Definition register_venue (ctx : Context) (a : RegisterVenue) (id_hash : bytes32) (authority : Pubkey) (l : Ledger) :
    outcome Ledger :=
  let m := ledger_accounts l in
  let? config := load_config m (rv_config a) in
  do? signer ctx (rv_admin a) in
  let? bump := init ctx m (rv_venue a) [VENUE_SEED; Bytes id_hash] (rv_admin a) in
  do? seeds_with_bump (rv_config a) [CONFIG_SEED] (config_bump config) in
  do? check (rv_admin a ==? config_admin config) (Custom Unauthorized) in
  let venue := mkVenue id_hash authority (vault_authority_of (rv_venue a)) true (unix_timestamp ctx) bump in
  inr (emit (VenueRegistered (rv_venue a) id_hash authority) (<[rv_venue a := VenueAccount venue]> m) l).

Record InitializeVenueVault := mkInitializeVenueVault {
  iv_config : Pubkey;
  iv_venue : Pubkey;
  iv_vault_authority : Pubkey;
  iv_usdc_mint : Pubkey;
  iv_venue_vault : Pubkey;
  iv_payer : Pubkey
}.

Definition initialize_venue_vault (ctx : Context) (a : InitializeVenueVault) (l : Ledger) : outcome Ledger :=
  let m := ledger_accounts l in
  let? config := load_config m (iv_config a) in
  let? venue := load_venue m (iv_venue a) in
  do? load_mint m (iv_usdc_mint a) in
  do? signer ctx (iv_payer a) in
  let? m' := init_associated ctx m (iv_venue_vault a) (iv_usdc_mint a) (iv_vault_authority a) (iv_payer a) in
  do? seeds_with_bump (iv_config a) [CONFIG_SEED] (config_bump config) in
  do? seeds_with_bump (iv_venue a) [VENUE_SEED; Bytes (venue_id_hash venue)] (venue_bump venue) in
  do? seeds_found (iv_vault_authority a) [VAULT_AUTHORITY_SEED; Key (iv_venue a)] in
  do? check (iv_usdc_mint a ==? config_usdc_mint config) (Custom InvalidMint) in
  inr (emit (VaultInitialized (iv_venue a) (iv_venue_vault a)) m' l).

Record SettlePayout := mkSettlePayout {
  sp_config : Pubkey;
  sp_venue : Pubkey;
  sp_venue_authority : Pubkey;
  sp_vault_authority : Pubkey;
  sp_venue_vault : Pubkey;
  sp_worker_wallet : Pubkey;
  sp_worker_token_account : Pubkey;
  sp_settlement_record : Pubkey;
  sp_usdc_mint : Pubkey
}.

(** The constraints of [SettlePayout]: the config, the vault, the mint, the
    accounts with the worker's token account, and the bump of the record. *)
Definition settle_accounts (ctx : Context) (a : SettlePayout) (payment : bytes32) (m : accounts) :
    outcome (GlobalConfig * Venue * Token * Mint * accounts * Z) :=
  let? config := load_config m (sp_config a) in
  let? venue := load_venue m (sp_venue a) in
  do? signer ctx (sp_venue_authority a) in
  let? vault := load_token m (sp_venue_vault a) in
  let? mint := load_mint m (sp_usdc_mint a) in
  let? m1 := init_associated_if_needed ctx m (sp_worker_token_account a) (sp_usdc_mint a) (sp_worker_wallet a)
               (sp_venue_authority a) in
  let? bump := init ctx m1 (sp_settlement_record a) [SETTLEMENT_SEED; Bytes payment] (sp_venue_authority a) in
  do? seeds_with_bump (sp_config a) [CONFIG_SEED] (config_bump config) in
  do? seeds_with_bump (sp_venue a) [VENUE_SEED; Bytes (venue_id_hash venue)] (venue_bump venue) in
  do? check (sp_venue_authority a ==? venue_authority venue) (Custom Unauthorized) in
  do? seeds_found (sp_vault_authority a) [VAULT_AUTHORITY_SEED; Key (sp_venue a)] in
  do? is_associated vault (sp_venue_vault a) (sp_usdc_mint a) (sp_vault_authority a) in
  do? check (sp_usdc_mint a ==? config_usdc_mint config) (Custom InvalidMint) in
  inr (config, venue, vault, mint, m1, bump).

Definition settle_payout (ctx : Context) (a : SettlePayout) (payment allocation : bytes32) (amount : Z) (l : Ledger) :
    outcome Ledger :=
  let? ' (config, venue, vault, mint, m1, bump) := settle_accounts ctx a payment (ledger_accounts l) in
  do? check (negb (config_paused config)) (Custom ProtocolPaused) in
  do? check (venue_active venue) (Custom VenueInactive) in
  do? check (amount <=? token_amount vault) (Custom InsufficientVaultBalance) in
  do? check (allocation !=? zero32) (Custom ZeroAllocationHash) in
  do? check (0 <? amount) (Custom ZeroAmount) in
  match transfer_checked m1 (sp_venue_vault a) (sp_usdc_mint a) (sp_worker_token_account a) (sp_vault_authority a)
          amount (mint_decimals mint) with
  | None => inl TokenError
  | Some m2 =>
      let record := mkRecord payment allocation (sp_venue a) (sp_worker_wallet a) amount SETTLEMENT_STATUS_SETTLED
                      (unix_timestamp ctx) zero32 bump in
      inr (emit (PayoutSettled payment allocation (sp_venue a) (sp_worker_wallet a) amount)
             (<[sp_settlement_record a := SettlementAccount record]> m2) l)
  end.

Record MarkCorrected := mkMarkCorrected {
  mc_config : Pubkey;
  mc_venue : Pubkey;
  mc_settlement_record : Pubkey;
  mc_authority : Pubkey
}.
Lemma run_correctEntry entryId actor input w w' c :
  run (correctEntry entryId actor input) w = (w', Ok c) ->
  exists o t, List.find (by_id entryId) (w_incomeEntries w) = Some o /\ is_active o = true /\
    c = correction_of o input (uuid t) (now (S t)) /\
    existsb (row_clash c) (supersede entryId (w_incomeEntries w)) = false /\
    w_incomeEntries w' = supersede entryId (w_incomeEntries w) ++ [c] /\
    w_reports w' = upd_where (fun r => (report_workerId r ==? entry_workerId o)
                                       && (report_status r ==? ReportStatus.ISSUED))
                     (fun r => r <| report_status := ReportStatus.CORRECTED |>) (w_reports w) /\
    IncomeProjector.same_money w w'.
Proof.
  unfold correctEntry. wexec. destruct (List.find _ (w_incomeEntries w)) as [o|] eqn:Eo; wexec; [|done].
  destruct (entry_effectiveStatus o !=? EffectiveStatus.ACTIVE) eqn:Ea; [done|]. wexec.
  rewrite Eo. wexec. unfold audit. wexec.
  match goal with |- context [existsb ?f ?l] => destruct (existsb f l) eqn:Ec end; [done|]. wexec.
  match goal with |- context [existsb ?f ?l] => destruct (existsb f l) eqn:Ed end; [done|]. wexec.
  intros [= <- <-]. exists o, (w_tick w). split; [done|]. split; [by apply negb_false_iff in Ea|].
  split; [done|]. split; [exact Ec|]. repeat split; reflexivity.
Qed.

(** A correction is accepted only for an ACTIVE entry, keeps the original
    row except for its status (SUPERSEDED), appends one ACTIVE row that
    carries the given values over the original's, names the original and the
    root of the lineage, marks the worker's issued reports CORRECTED, and
    touches no evidence, allocation or payout. *)
Theorem correctEntry_spec entryId actor input w w' c :
  run (correctEntry entryId actor input) w = (w', Ok c) ->
  exists o, List.find (by_id entryId) (w_incomeEntries w) = Some o /\ is_active o = true /\
    w_incomeEntries w' = supersede entryId (w_incomeEntries w) ++ [c] /\
    is_active c = true /\ entry_correctionOfId c = Some (entry_id o) /\ lineage c = lineage o /\
    entry_correctionReason c = Some (ci_reason input) /\
    entry_workerId c = entry_workerId o /\ entry_shiftId c = entry_shiftId o /\
    entry_paidUsdCents c = nullish (ci_paidUsdCents input) (entry_paidUsdCents o) /\
    entry_allocatedUsdCents c = nullish (ci_allocatedUsdCents input) (entry_allocatedUsdCents o) /\
    (forall r, In r (w_reports w') -> report_workerId r = entry_workerId o ->
               report_status r <> ReportStatus.ISSUED) /\
    IncomeProjector.same_money w w'.
Proof.
  intros E. apply run_correctEntry in E as (o & t & Ho & Ha & -> & _ & He & Hr & Hm).
  exists o. repeat split; try done; try (by apply Hm).
  intros r Hin. rewrite Hr in Hin. apply in_upd_where in Hin as (r0 & _ & ->).
  destruct (_ && _) eqn:Er; [done|]. intros Hw Hs. by rewrite Hw, Hs, !bd_refl in Er.
Qed.

(** One correction, whatever its outcome: identifiers stay distinct, and the
    lineages that have an ACTIVE entry, with how many each has, stay the same. *)
Lemma correctEntry_lineages entryId actor input w w' r :
  run (correctEntry entryId actor input) w = (w', r) ->
  NoDup (map entry_id (w_incomeEntries w)) ->
  NoDup (map entry_id (w_incomeEntries w')) /\
  map lineage (List.filter is_active (w_incomeEntries w'))
    ≡ₚ map lineage (List.filter is_active (w_incomeEntries w)).
Proof.
  intros E HN. destruct r as [c|e].
  - apply run_correctEntry in E as (o & t & Ho & Ha & -> & Hc & -> & _).
    apply find_In in Ho as [Hin Hid]. apply bool_decide_eq_true in Hid. cbn in Hid. subst entryId.
    assert (map entry_id (supersede (entry_id o) (w_incomeEntries w)) = map entry_id (w_incomeEntries w)) as Hids.
    { unfold supersede, upd_where. rewrite map_map. apply map_ext. intros e. by destruct (by_id _ e). }
    split.
    + rewrite map_app, Hids. apply NoDup_app. split; [done|]. split; [|apply NoDup_singleton].
      intros i Hi Hi'. apply list_elem_of_singleton in Hi' as ->.
      rewrite <- Hids, list_elem_of_In in Hi. apply in_map_iff in Hi as (e & Ee & He).
      assert (existsb (row_clash (correction_of o input (uuid t) (now (S t))))
                (supersede (entry_id o) (w_incomeEntries w)) = true) as Hx; [|congruence].
      apply existsb_exists. exists e. split; [done|]. cbn. by apply bool_decide_eq_true.
    + rewrite List.filter_app, supersede_active, map_app. cbn [List.filter].
      change (is_active (correction_of o input (uuid t) (now (S t)))) with true. cbn [map].
      rewrite (Permutation_map lineage (filter_split_one is_active _ o HN Hin Ha)). cbn [map].
      by rewrite Permutation_app_comm.
  - unfold correctEntry in E. revert E. wexec.
    destruct (List.find _ (w_incomeEntries w)) as [o|] eqn:Eo; wexec; [|by intros [= <- _]].
    destruct (entry_effectiveStatus o !=? EffectiveStatus.ACTIVE); wexec; [by intros [= <- _]|].
    rewrite Eo. wexec. unfold audit. wexec.
    do 2 (match goal with |- context [existsb ?f ?l] => destruct (existsb f l) end; wexec;
          [by intros [= <- _]|]). done.
Qed.

(** Corrections (entry, actor, input) carried out one after the other, refused
    ones included. *)
Definition correct_all (cs : list (string * string * CorrectionInput)) (w : World) : World :=
  fold_left (fun w c => (run (correctEntry c.1.1 c.1.2 c.2) w).1) cs w.

(** C15: after any list of corrections carried out one after the other,
    refused ones included, identifiers are distinct, no lineage has two ACTIVE
    entries, and the lineages with an ACTIVE entry are those that had one: no
    income is counted twice and none disappears. *)
Theorem correctEntry_one_active cs w :
  NoDup (map entry_id (w_incomeEntries w)) -> one_active (w_incomeEntries w) ->
  NoDup (map entry_id (w_incomeEntries (correct_all cs w))) /\
  one_active (w_incomeEntries (correct_all cs w)) /\
  map lineage (List.filter is_active (w_incomeEntries (correct_all cs w)))
    ≡ₚ map lineage (List.filter is_active (w_incomeEntries w)).
Proof.
  intros HN H1.
  assert (NoDup (map entry_id (w_incomeEntries (correct_all cs w))) /\
          map lineage (List.filter is_active (w_incomeEntries (correct_all cs w)))
            ≡ₚ map lineage (List.filter is_active (w_incomeEntries w))) as [HN' HP].
  { clear H1. revert w HN. induction cs as [|c cs IH]; intros w HN; cbn; [done|].
    destruct (correctEntry_lineages c.1.1 c.1.2 c.2 w _ _ (surjective_pairing _) HN) as [HN1 HP1].
    destruct (IH _ HN1) as [HN2 HP2]. split; [exact HN2|]. etrans; [exact HP2|exact HP1]. }
  split; [done|]. split; [|done]. unfold one_active in *. by rewrite HP.
Qed.
End corrections.

Definition demo_ledger : World :=
  empty_world <| w_incomeEntries := [IncomeProjector.demo_entry "e1" EffectiveStatus.ACTIVE None] |>.

Definition demo_input (cents : Z) : CorrectionInput := mkCorrectionInput "typo" None None (Some cents) None.

Definition demo_timeline : World :=
  let entry id status t := (IncomeProjector.demo_entry id status None) <| entry_createdAt := t |> in
  empty_world <| w_incomeEntries := [entry "e1" EffectiveStatus.ACTIVE 10; entry "e2" EffectiveStatus.ACTIVE 20;
                                     entry "e3" EffectiveStatus.ACTIVE 20; entry "e4" EffectiveStatus.SUPERSEDED 30] |>.

(** Three pages of one entry; two requests are not enough. *)
Lemma timeline_pages_cover_witness :
  option_map (map ti_id) (walk demo_timeline "w1" 1 5 None) = Some ["e3"; "e2"; "e1"] /\
  walk demo_timeline "w1" 1 2 None = None /\
  exists entries, walk demo_timeline "w1" 1 5 None = Some (map (timeline_item demo_timeline) entries) /\
    StronglySorted shown_before entries.
Proof.
  split; [vm_compute; reflexivity|]. split; [vm_compute; reflexivity|].
  destruct (timeline_pages_cover demo_timeline "w1" 1 5) as (entries & Hw & _ & Hs);
    [lia|cbn; lia| |repeat constructor; done|by exists entries].
  apply (bool_decide_unpack _). vm_compute. done.
Defined.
────
◆ **TRY IT**:
A reply should hold exactly the lines from the one containing "EffectiveStatus.SUPERSEDED 30] |>." through the end of the data above, nothing more.

◆ **TASK RESULT**:
                                     entry "e3" EffectiveStatus.ACTIVE 20; entry "e4" EffectiveStatus.SUPERSEDED 30] |>.

(** Three pages of one entry; two requests are not enough. *)
Lemma timeline_pages_cover_witness :
  option_map (map ti_id) (walk demo_timeline "w1" 1 5 None) = Some ["e3"; "e2"; "e1"] /\
  walk demo_timeline "w1" 1 2 None = None /\
  exists entries, walk demo_timeline "w1" 1 5 None = Some (map (timeline_item demo_timeline) entries) /\
    StronglySorted shown_before entries.
Proof.
  split; [vm_compute; reflexivity|]. split; [vm_compute; reflexivity|].
  destruct (timeline_pages_cover demo_timeline "w1" 1 5) as (entries & Hw & _ & Hs);
    [lia|cbn; lia| |repeat constructor; done|by exists entries].
  apply (bool_decide_unpack _). vm_compute. done.
Defined.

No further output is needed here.